These questions are necessarily interrelated.
(6) If the answer to question 5 is that the sum stipulated is not a genuine pre-estimate of damage and is extravagant and unconscionable in amount in comparison with the greatest loss that could conceivably be proved to have been sustained by the breach, or the failure of the primary stipulation upon which the stipulation was conditioned, then the stipulation is unenforceable to the extent that the stipulation exceeded that amount. Put another way, the party harmed by the breach or the failure of the primary stipulation may only enforce the stipulation to the extent of that party’s proved loss: Andrews High Court at [10].
- [45]Her Honour went on to analyse the reasoning of the High Court in Andrews. Helpfully for the parties and the court in this case, her Honour made the following apposite remarks:[31]

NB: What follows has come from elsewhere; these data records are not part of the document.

(** * Aviator system launcher: a model of [start_aviator_system.py]

    The launcher starts four services, verifies their health over HTTP,
    watches them until a termination signal arrives and shuts them down.
    This file embeds the launcher as Rocq functions over an explicit
    program state (the globals [running_processes] and
    [shutdown_requested], a millisecond clock and the trace of the effects
    performed) and an environment that answers every question the
    launcher asks of the operating system. *)

From Stdlib Require Import String Ascii ZArith List Bool Lia DecimalString.
Import ListNotations.
Local Open Scope string_scope.
Local Open Scope Z_scope.

(** ** Python string primitives used by the launcher *)

Module PyStr.

(** [sub in s] *)
Fixpoint contains (sub s : string) : bool :=
  String.prefix sub s
  || match s with
     | EmptyString => false
     | String _ s' => contains sub s'
     end.

(** [s.endswith(suffix)] *)
Definition endswith (s suffix : string) : bool :=
  let n := String.length s in
  let k := String.length suffix in
  (k <=? n)%nat && String.eqb (String.substring (n - k) k s) suffix.

(** [s.replace(old, new)] for a non-empty [old]: scan from the left; at a
    match emit [new] and skip the matched characters. *)
Fixpoint replace_scan (old new : string) (skip : nat) (s : string) : string :=
  match s with
  | EmptyString => EmptyString
  | String c s' =>
      match skip with
      | S k => replace_scan old new k s'
      | O =>
          if String.prefix old s
          then new ++ replace_scan old new (String.length old - 1) s'
          else String c (replace_scan old new O s')
      end
  end.

(** [s.replace(EmptyString, new)] puts [new] around every character. *)
Fixpoint replace_empty (new s : string) : string :=
  match s with
  | EmptyString => new
  | String c s' => new ++ String c (replace_empty new s')
  end.

Definition replace (s old new : string) : string :=
  match old with
  | EmptyString => replace_empty new s
  | String _ _ => replace_scan old new O s
  end.

(** [str(n)] for an [int] *)
Definition str (n : Z) : string := NilZero.string_of_int (Z.to_int n).

End PyStr.

(** ** The service registry *)

(** One value of the [SERVICES_CONFIG] dictionary. *)
Record ServiceConfig := {
  script : string;
  port : Z;
  health_endpoint : string;
  description : string
}.

(** A Python [dict] keeps insertion order: an association list. *)
Definition dict (V : Type) := list (string * V).

Definition SERVICES_CONFIG : dict ServiceConfig :=
  [ ("realtime_detector",
      {| script := "microservicios/realtime_detector/main.py";
         port := 8002;
         health_endpoint := "/health";
         description := "Detector en Tiempo Real" |});
    ("aviator_patterns_engine",
      {| script := "microservicios/aviator_patterns_engine/main.py";
         port := 8002;
         health_endpoint := "/health";
         description := "Motor de Patrones Aviator" |});
    ("main_dashboard",
      {| script := "dashboards/main_dashboard.py";
         port := 8501;
         health_endpoint := "/health";
         description := "Dashboard Principal" |});
    ("integrated_dashboard",
      {| script := "dashboards/integrated_dashboard.py";
         port := 8502;
         health_endpoint := "/health";
         description := "Dashboard Integrado" |}) ].

(** [key in d] *)
Definition dict_mem {V} (k : string) (d : dict V) : bool :=
  existsb (fun kv => String.eqb (fst kv) k) d.

(** [d[key] = v]: an existing key keeps its place, a new one goes last. *)
Fixpoint dict_set {V} (k : string) (v : V) (d : dict V) : dict V :=
  match d with
  | [] => [(k, v)]
  | (k', v') :: d' =>
      if String.eqb k' k then (k, v) :: d' else (k', v') :: dict_set k v d'
  end.

(** The entries left by [del d[key]]. *)
Definition dict_remove {V} (k : string) (d : dict V) : dict V :=
  filter (fun kv => negb (String.eqb (fst kv) k)) d.

(** The two specs share a port when some port occurs twice. *)
Fixpoint has_duplicate_port (reg : dict ServiceConfig) : bool :=
  match reg with
  | [] => false
  | (_, c) :: reg' =>
      existsb (fun kv => port (snd kv) =? port c) reg' || has_duplicate_port reg'
  end.

(** ** Exceptions, outcomes and effects *)

(** The exception classes the launcher can meet.  [KeyboardInterrupt] and
    [SystemExit] are not subclasses of [Exception]; the others are. *)
Inductive exn :=
| RequestException (msg : string)
| TimeoutExpired (msg : string)
| KeyError (msg : string)
| OtherException (msg : string)
| KeyboardInterrupt
| SystemExit (code : Z).

(** [isinstance(e, Exception)] *)
Definition is_Exception (e : exn) : bool :=
  match e with
  | KeyboardInterrupt | SystemExit _ => false
  | _ => true
  end.

(** [isinstance(e, requests.exceptions.RequestException)] *)
Definition is_RequestException (e : exn) : bool :=
  match e with RequestException _ => true | _ => false end.

(** [isinstance(e, subprocess.TimeoutExpired)] *)
Definition is_TimeoutExpired (e : exn) : bool :=
  match e with TimeoutExpired _ => true | _ => false end.

(** [str(e)] as interpolated into a log line. *)
Definition exn_str (e : exn) : string :=
  match e with
  | RequestException m | TimeoutExpired m | KeyError m | OtherException m => m
  | KeyboardInterrupt => EmptyString
  | SystemExit c => PyStr.str c
  end.

(** How a call ends: it returns, it raises, or (for the loops that are
    run with a bound on their iterations) the bound is exhausted. *)
Inductive outcome (A : Type) :=
| Returns (a : A)
| Raises (e : exn)
| OutOfFuel.
Arguments Returns {A} a.
Arguments Raises {A} e.
Arguments OutOfFuel {A}.

Inductive level := INFO | WARNING | ERROR.

(** The effects the launcher performs, in the order it performs them. *)
Inductive event :=
| Log (lvl : level) (msg : string)
| PopenCall (cmd : list string)
| Sleep (seconds : Z)
| Poll (pid : Z)
| Communicate (pid : Z)
| Terminate (pid : Z)
| WaitTimeout (pid : Z) (seconds : Z)
| Kill (pid : Z)
| Wait (pid : Z)
| HttpGet (url : string) (timeout : Z)
| BrowserOpen (url : string)
| SignalDelivered.

(** How [wait(timeout=10)] ends: the process exits in time, the timeout
    expires, or the call fails with an operating-system error. *)
Inductive wait_result :=
| Exited
| GraceExpired (msg : string)
| WaitFailed (msg : string).

(** A [subprocess.Popen] handle, with the answers its process gives to
    the launcher: [None] for a status means still running; [None] for a
    call means it returned normally, [Some msg] that it raised an
    operating-system error with that message. *)
Record Popen := {
  pid : Z;
  settle_status : option Z;          (* poll() after the settle sleep *)
  captured_stdout : string;          (* communicate() *)
  captured_stderr : string;
  monitor_status : nat -> option Z;  (* poll() at the n-th monitor tick *)
  shutdown_status : option Z;        (* poll() in shutdown_all_services *)
  terminate_raises : option string;  (* terminate() *)
  grace_wait : wait_result;          (* wait(timeout=10) *)
  kill_raises : option string;       (* kill() *)
  final_wait_raises : option string  (* wait() *)
}.

(** The answer to one [requests.get]: how long it took, in milliseconds,
    and how it ended. *)
Inductive reply :=
| Response (status_code : Z)
| Failure (e : exn).

Record attempt := {
  latency : N;
  result : reply
}.

(** How [__import__(package)] ends: the module is imported, the import
    raises [ImportError], or it raises another exception (a module that
    fails while it is loaded), of class [Exception]. *)
Inductive import_result :=
| Imported
| NotFound
| ImportCrashed (msg : string).

(** The world outside the launcher.  A termination signal is delivered
    while the launcher sleeps, which is where it spends its time: during
    the settle sleep of a launch, during a sleep of the health phase (the
    ten-second wait or a sleep between two probes), or during a sleep of
    the monitor loop; three oracles say during which sleeps one arrives. *)
Record Env := {
  sys_executable : string;
  import_package : string -> import_result;  (* __import__(package) *)
  path_exists : string -> bool;              (* Path(p).exists() *)
  path_str : string -> string;               (* str(Path(p)) *)
  spawn : list string -> string + Popen;     (* subprocess.Popen(cmd, ...): an error message or a handle *)
  http_get : string -> Z -> attempt;         (* requests.get(url) issued at a clock value *)
  browser_raises : string -> option string;  (* webbrowser.open(url) *)
  now_stamp : string;                        (* datetime.now().strftime(...) *)
  settle_signal : Z -> bool;                 (* SIGINT or SIGTERM during the settle sleep
                                                of start_service that begins at this clock *)
  health_signal : Z -> bool;                 (* SIGINT or SIGTERM during the sleep of the
                                                health phase that begins at this clock *)
  signal_at : nat -> bool                    (* SIGINT or SIGTERM during the n-th monitor sleep *)
}.

(** [__import__(package)] succeeds. *)
Definition importable (env : Env) (package : string) : bool :=
  match import_package env package with
  | Imported => true
  | _ => false
  end.

(** The launcher's globals, the clock (milliseconds) and the trace. *)
Record State := {
  running_processes : dict Popen;
  shutdown_requested : bool;
  clock : Z;
  trace : list event
}.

- (a)the law of penalties is not confined to payments (or other obligations) imposed upon breach of contract;
- (b)as a matter of substance, the collateral or accessory stipulation constituting a penalty operates “in the nature of a security for, and in terrorem of, the satisfaction of the primary stipulation;”
- (c)in other words:
- the primary stipulation carries the substantive objective of the contract;
- the collateral stipulation is engaged on the failure of the primary stipulation and fulfils the function of acting as a security for, and in terrorem of, the satisfaction of that primary stipulation;
- the objective of the contract is achieved by payment of the money sum not being made rather than by being made - the second party wants the primary stipulation observed, not the payment of the penalty sum; the first party is so averse to paying the exorbitant sum that it will observe the primary stipulation;
- (d)the primary stipulation may be the occurrence or non-occurrence of an event which need not be the payment of money;
- (e)the question before her Honour was therefore – as a matter of construction of the relevant contract, was the requirement to pay the fee to be regarded as security for performance by the customer of other obligations to ANZ or was it a fee charged in accordance with pre-existing arrangements according to whether ANZ chose to provide something more and further to the customer?
- (a)
- [46]On appeal from her Honour’s judgment, the Full Court upheld her decision insofar as it concerned what were termed “over-limit fees”. Allsop CJ said about that type of fee that it “was payable for a contractually permitted transaction, effectively extending the drawing limits temporarily.”[32] His Honour went on to say:[33]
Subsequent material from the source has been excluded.